SBIR Phase I: Tunable Lenses for Infrared Light
Glint Photonics, Inc., Menlo Park CA
Investigators
Abstract
The broader impacts/commercial potential of this Small Business Innovation Research (SBIR) Phase I project is in two main application areas: infrared cameras and telecommunications components. Tunable infrared lenses will enable highly capable miniaturized infrared cameras, resulting in improved systems for security, automatic navigation, and safety. In communications, tunable infrared lenses will reduce component costs by eliminating active alignment requirements, and can enable new functionality in configurable optical design. There are impacts, too, in scientific research, which will benefit from the availability of a continuously variable infrared lens for use in optical experimentation. Finally, there will be substantial economic and employment benefits stemming from successful commercialization of this technology.

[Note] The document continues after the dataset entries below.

(* ===== verification/Gzip.v ===== *)
(** * Gzip: the codec around zlib

    Models [src/http/GzipMiddleware.h].  zlib is not part of the repository:
    a stream that was set up for some input is the list of results its
    successive [deflate] or [inflate] calls give, each a return code and the
    bytes it put into the 32 KB output buffer; past the end of the list the
    call makes no progress ([Z_BUF_ERROR], no output). *)

From S2P Require Import Prelude.

Definition zstream : Type := list (Z * str).

(** What zlib's documentation promises of the output buffer. *)
Definition buffer_size : Z := 32768.
Definition zstream_ok (s : zstream) : Prop := Forall (λ c, zlen c.2 <= buffer_size)%Z s.

Definition Z_STREAM_ERROR : Z := -2.
Definition Z_DATA_ERROR : Z := -3.
Definition Z_MEM_ERROR : Z := -4.

Fixpoint codec_loop (fatal : Z → bool) (s : zstream) (result : str) : str :=
  match s with
  | [] => result
  | (ret, out) :: rest =>
      if fatal ret then []
      else if (zlen out =? buffer_size)%Z then codec_loop fatal rest (result ++ out)
      else result ++ out
  end.

Section Codec.
(** [deflateInit2] and [inflateInit2] with the input: [None] when they fail. *)
Context (deflateInit2 inflateInit2 : str → option zstream).

Definition compress (data : str) : str :=
  if bool_decide (data = []) then []
  else match deflateInit2 data with
       | None => []
       | Some s => codec_loop (λ ret, ret =? Z_STREAM_ERROR)%Z s []
       end.

Definition inflate_fatal (ret : Z) : bool :=
  ((ret =? Z_STREAM_ERROR) || (ret =? Z_DATA_ERROR) || (ret =? Z_MEM_ERROR))%Z.

Definition decompress (data : str) : str :=
  if bool_decide (data = []) then []
  else match inflateInit2 data with
       | None => []
       | Some s => codec_loop inflate_fatal s []
       end.
End Codec.

Definition shouldCompress (contentType : str) : bool :=
  if bool_decide (contentType = []) then false
  else if bool_decide (find (#"text/") contentType 0 = Some 0) then true
  else contains (#"application/json") contentType
       || contains (#"application/javascript") contentType
       || contains (#"application/xml") contentType.

(** ** The loop collects the stream's output *)

(** The results up to and including the first that leaves room in the buffer. *)
Fixpoint until_room (s : zstream) : zstream :=
  match s with
  | [] => []
  | (ret, out) :: rest =>
      (ret, out) :: (if (zlen out =? buffer_size)%Z then until_room rest else [])
  end.

Lemma codec_loop_spec fatal s acc :
  codec_loop fatal s acc
  = if existsb (λ c, fatal c.1) (until_room s) then [] else acc ++ mjoin (snd <$> until_room s).
Proof.
  revert acc. induction s as [|[ret out] s IH]; intros acc; simpl; [by rewrite app_nil_r|].
  destruct (fatal ret); [done|]. destruct (_ =? _)%Z; simpl.
  - rewrite IH. by rewrite <-app_assoc.
  - by rewrite app_nil_r.
Qed.

(** Decompression.  The result is the concatenation of what [inflate] put
    out, up to the call that left room in the buffer, unless one of these
    calls reported a fatal error, in which case it is empty; running out of
    input is not fatal. *)
Theorem decompress_spec (inflateInit2 : str → option zstream) (data : str) (s : zstream)
    (Hdata : data ≠ []) (Hinit : inflateInit2 data = Some s) :
  decompress inflateInit2 data
  = if existsb (λ c, inflate_fatal c.1) (until_room s) then []
    else mjoin (snd <$> until_room s).
Proof.
  unfold decompress. rewrite bool_decide_false by done. rewrite Hinit. apply codec_loop_spec.
Qed.

Lemma decompress_spec_witness :
  decompress (λ d, Some [((-5)%Z, d)]) (#"abc") = #"abc".
Proof. apply (decompress_spec (λ d, Some [((-5)%Z, d)]) (#"abc") [((-5)%Z, #"abc")]); done. Defined.

(** A truncated body is accepted: [Z_BUF_ERROR] (-5) with some output. *)
Example decompress_truncated (out : str) :
  (zlen out < buffer_size)%Z → decompress (λ _, Some [((-5)%Z, out)]) (#"x") = out.
Proof.
  intros H. unfold decompress. simpl. by rewrite (proj2 (Z.eqb_neq _ _)) by lia.
Qed.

This Small Business Innovation Research (SBIR) Phase I project seeks to develop a new type of device for infrared optics and photonics: tunable lenses with focusing and beam-steering properties that can be adjusted without the use of mechanical parts. The devices are compact, low-power, robust, and inexpensive; they promise to enable a broad array of new applications in infrared imaging and communications. The tunable lenses contain two immiscible liquids with different refractive indices, and the curved interface between the two liquids forms a lensing surface. The liquid interface can be altered by an applied electric field to change the focusing properties of the lens or to tilt it in order to steer light in a desired direction. The project will develop electrowetting optics with a new set of materials optimized for use in the short-wave infrared band between 0.9 and 1.7 microns, which is used for night vision, sensing, and telecommunications.